Contribution of Gut Microbiota to Immunological Changes in Alzheimer's Disease

Abstract

Emerging evidence suggests that both central and peripheral immunological processes play an important role in the pathogenesis of Alzheimer's disease (AD), but regulatory mechanisms remain unknown. The gut microbiota and its key metabolites are known to affect neuroinflammation by modulating the activity of peripheral and brain-resident immune cells, yet an overview on how the gut microbiota contribute to immunological alterations in AD is lacking. In this review, we discuss current literature on microbiota composition in AD patients and relevant animal models. Next, we highlight how microbiota and their metabolites may contribute to peripheral and central immunological changes in AD. Finally, we offer a future perspective on the translation of these findings into clinical practice by targeting gut microbiota to modulate inflammation in AD. Since we find that gut microbiota alterations in AD can induce peripheral and central immunological changes via the release of microbial metabolites, we propose that modulating their composition may alter ongoing inflammation and could therefore be a promising future strategy to fight progression of AD.

Keywords: Alzheimer’s disease; gut microbiota; immune cells; microbial metabolites; neuroinflammation; therapeutic intervention.

Figure 1

Schematic representation of the impact of a misbalanced gut microbiota on host immunity. A balanced composition of gut microbiota with a high diversity of commensal bacteria carrying out essential microbial functions supports healthy immune responses (left). During microbiota misbalance (right), excessive proinflammatory cytokines and bacterial toxins (e.g., lipopolysaccharide) can lead to disruption of gut permeability and blood–brain barrier (BBB) integrity. Distorted immune responses in the brain can further accelerate and worsen AD-associated pathology such as Aβ and tau accumulation.

Figure 2

Microbial taxa are altered in AD mouse models compared to WT mice.
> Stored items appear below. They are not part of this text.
(** ** AppArmor profiles *)

Definition capMap : list (string * list string) :=
  [("sentinel", ["net_admin"; "sys_admin"; "sys_resource"; "sys_ptrace"; "ipc_lock"]);
   ("netcap", ["net_raw"; "net_admin"]);
   ("enforcer", ["net_admin"; "kill"]);
   ("watchfile", ["sys_admin"]);
   ("tunnel", ["net_admin"]);
   ("trustroot", ["sys_admin"; "sys_rawio"]);
   ("analyzer", ["sys_admin"; "sys_resource"]);
   ("decoy", ["net_bind_service"])]%string.

Definition capsOf (name : jsstr) : list string :=
  default ["net_admin"; "sys_admin"; "sys_resource"]%string (snd <$> List.find (fun e => bool_decide (js e.1 = name)) capMap).

Definition profileName (name : jsstr) : jsstr := js "cts-sidecar-" ++ name.

Definition exception (name : jsstr) (agent line : string) : jsstr := if bool_decide (name = js agent) then js line else [].

(** A line of the profile; [n] is the line break. *)
Definition lines (ls : list jsstr) : jsstr := join [10] ls.

Definition profile (name binaryPath : jsstr) : jsstr :=
  Cidr.trim (lines ([
    []; js "# Hardened AppArmor Profile for Sovereign Sidecar: " ++ name;
    js "# Generated by KernelService v1.0 (Strict Enforcement)"; [];
    js "profile " ++ profileName name ++ js " " ++ binaryPath ++ js " flags=(attach_disconnected) {";
    js "  #include <abstractions/base>"; js "  #include <abstractions/nameservice>"; [];
    js "  # System Permissions";
    join [10] (map (fun c => js "  capability " ++ js c ++ js ",") (capsOf name)); [];
    js "  # Deny all by default"; js "  deny /etc/passwd w,"; js "  deny /etc/shadow rw,"; js "  deny /home/** rw,";
    js "  deny /root/** rw,"; js "  deny /usr/bin/** mrx,"; js "  deny /usr/sbin/** mrx,"; js "  deny /bin/** mrx,";
    js "  deny /sbin/** mrx,"; []; js "  # Allow strictly required access"; js "  /proc/ r,"; js "  /proc/*/ r,";
    js "  /proc/*/status r,"; js "  /proc/*/comm r,"; js "  /proc/*/cmdline r,"; js "  /sys/ r,"; js "  /sys/** r,";
    js "  /var/lib/cts/bin/" ++ name ++ js " mr,"; js "  /var/lib/cts/logs/** rw,"; js "  /var/lib/cts/tmp/** rw,";
    js "  /volume/storage/agents/golden/" ++ name ++ js " r,"; []; js "  # Sidecar-specific exceptions";
    js "  " ++ exception name "netcap" "/volume/storage/captures/** rw,";
    js "  " ++ exception name "trustroot" "/dev/tpm* rw,"; [];
    js "  # Network access"; js "  network inet,"; js "  network inet6,"; js "  network raw,"; js "  network unix,";
    js "}"; []])).

(** [.replace(/'/g, "'\\''")] *)
Definition quoteUnit (c : Z) : jsstr := if c =? 39 then [39; 92; 39; 39] else [c].
Definition escapeQuotes (s : jsstr) : jsstr := flat_map quoteUnit s.

Definition secureTempDir : jsstr := js "/var/lib/cts/tmp".
Definition tempFile (name suffix : jsstr) : jsstr :=
  secureTempDir ++ js "/cts-profile-" ++ name ++ js "-" ++ suffix ++ js ".profile".

Definition writeCommand (name binaryPath suffix : jsstr) : jsstr :=
  js "umask 077 && echo '" ++ escapeQuotes (profile name binaryPath) ++ js "' > " ++ tempFile name suffix.

(** ** Operations *)

Section kernel.
Context `{StdPath} `{Zod} (basename : jsstr -> jsstr) (JSON_parse : jsstr -> option Json) (root : bool).
(** What a process prints and returns; what an agent answers ([res.success]). *)
Context (runs : list effect -> effect -> ExecResult) (sends : list effect -> effect -> settled bool unit).
(** [Deno.build.os], [Deno.pid], [STEALTH_ENABLED], [ENVIRONMENT], [GATEWAY_IP]. *)
Context (os : Os) (pid : Z) (stealth production : bool) (gateway : option jsstr).

#[local] Open Scope act_scope.
#[local] Notation act := (Effects.act effect).

Definition refused : ExecResult := mkExec false [].

Definition execute (cmd : jsstr) (args : list jsstr) : act ExecResult :=
  match Executor.spawned basename JSON_parse root cmd args with
  | None => ret refused
  | Some (p, a) => ask (fun h e => Resolved (runs h e)) (ESpawn p a)
  end.

Definition sendCommand (agent : string) (m : Message) : act bool := ask sends (ESend agent m).

Definition forEach {A} (l : list A) (f : A -> act unit) : act unit := foldr (fun x k => let! _ := f x in k) (ret tt) l.

Definition mapAll {A B} (f : A -> act B) (l : list A) : act (list B) :=
  foldr (fun x k => let! y := f x in let! ys := k in ret (y :: ys)) (ret []) l.

Definition pathExists (p : jsstr) : act bool := let! r := execute (js "ls") [p] in ret (succeeded r).

Definition camouflage : act (Result unit unit) :=
  if negb stealth then ret (ok tt)
  else
    let! found := pathExists helperPath in
    let! r := if found then execute helperPath [targetName; decimal pid]
              else execute (js "sh") [js "-c"; js "echo '" ++ targetName ++ js "' > /proc/" ++ decimal pid ++ js "/comm"] in
    ret (if succeeded r then ok tt else err tt).

Definition initializeQuietMode : act unit :=
  forEach trustedComms (fun c => attempt (let! _ := sendCommand "sentinel" (TRUST_COMM c) in ret tt) tt).

Definition trustedIps : list jsstr :=
  [js "1.1.1.1"; js "8.8.8.8"] ++ match gateway with Some (c :: g) => [c :: g] | _ => [] end.

Definition initializeSelfEnforcement : act unit :=
  attempt (let! _ := sendCommand "sentinel" (RESTRICT_EGRESS pid trustedIps) in ret tt) tt.

Definition selfProtect : act unit :=
  match os with
  | linux =>
      let! _ := sendCommand "sentinel" (LSM_SYSCALL_ALLOWLIST pid allowlist) in
      let! _ := initializeQuietMode in
      initializeSelfEnforcement
  | _ => ret tt
  end.

Definition applyParam (p : string) : act unit := let! _ := execute (js "sysctl") [js "-w"; js p] in ret tt.

Definition start (now : jsstr) (s : Kernel) : act (Kernel * Result unit unit) :=
  let! _ := selfProtect in
  let! _ := forEach params applyParam in
  let s' := mkKernel (Some now) in
  let! _ := emit (EAudit "kernel:hardening") in
  let! c := camouflage in
  ret (s', if Result.success c || production then c else ok tt).

Definition onShutdown : act (Result unit unit) :=
  let! _ := match os with
            | linux => if stealth then execute helperPath [js "deno"; decimal pid] else ret refused
            | _ => ret refused
            end in
  ret (ok tt).

(** [readSysctl]; no value is an error. *)
Definition readSysctl (param : string) : act (option jsstr) :=
  let! r := execute (js "sysctl") [js "-n"; js param] in
  ret (if succeeded r then Some (Cidr.trim (stdout r)) else None).

Definition statusParams : list string :=
  ["kernel.randomize_va_space"; "net.ipv4.tcp_syncookies"; "net.ipv4.conf.all.rp_filter"; "net.ipv4.tcp_timestamps";
   "net.ipv4.conf.all.accept_source_route"; "net.ipv4.icmp_echo_ignore_broadcasts"]%string.

Definition valueOf (o : option jsstr) : jsstr := default (js "UNKNOWN") o.

(** A chain of conditionals on the value. *)
Fixpoint reading (v : jsstr) (cases : list (string * string)) (otherwise : string) : string :=
  match cases with
  | [] => otherwise
  | (x, name) :: cases => if bool_decide (v = js x) then name else reading v cases otherwise
  end.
Phylogenetic representation at phylum, family and genus level of microbial taxa described by three or more animal studies. Animal studies are represented that either compare microbiota composition between AD and WT mice at certain age point(s), or that examine alterations with increasing age in AD mice compared to WT. Arrows indicate an increase or decrease in abundance of a certain taxa in AD mouse models compared to WT. * indicates a result was observed in AD mice with increasing age, but not in WT. F or M show a change that was only seen in females or males respectively, if both were included in one study. Presence or excretion of toxin lipopolysaccharide (LPS; yellow) and metabolites polysaccharide A (PSA; green) and butyrate (red) is indicated, as well as the used animal model and sex of the animals used per study.

Figure 3

Microbial taxa are altered in AD patients compared to control subjects. Phylogenetic representation at phylum, family, genus and species level of microbial taxa in human studies. Arrows indicate an increase or decrease in abundance of a certain taxa in AD patients compared to healthy controls. * depict changes associated with amyloid pathology in cognitively impaired patients. Presence or excretion of toxin lipopolysaccharide (LPS; yellow) and metabolites polysaccharide A (PSA; green) and butyrate (red) is indicated.

Figure 4

Schematic representation of the effects of microbial metabolites and toxins on peripheral and central immunity and blood-brain barrier function. Impact of microbial metabolites and toxins, that were changed in AD patients and in relevant animal models, on peripheral and central immune cells, cytokine secretion and blood-brain barrier (BBB) function are showed. Red arrow heads indicate a pro-inflammatory effect or loss of BBB integrity, green arrow heads indicate tolerogenic effects and improvements in BBB function.

Figure 5

Therapeutic strategies targeting the gut microbiota and metabolites modulate AD-associated pathology. Associations are shown between therapeutic interventions that modulate gut microbiota composition and/or function and AD-associated pathologies such as tau and Aβ accumulation, oxidative stress and neuroinflammation, neuronal loss, synaptic plasticity and cognitive function.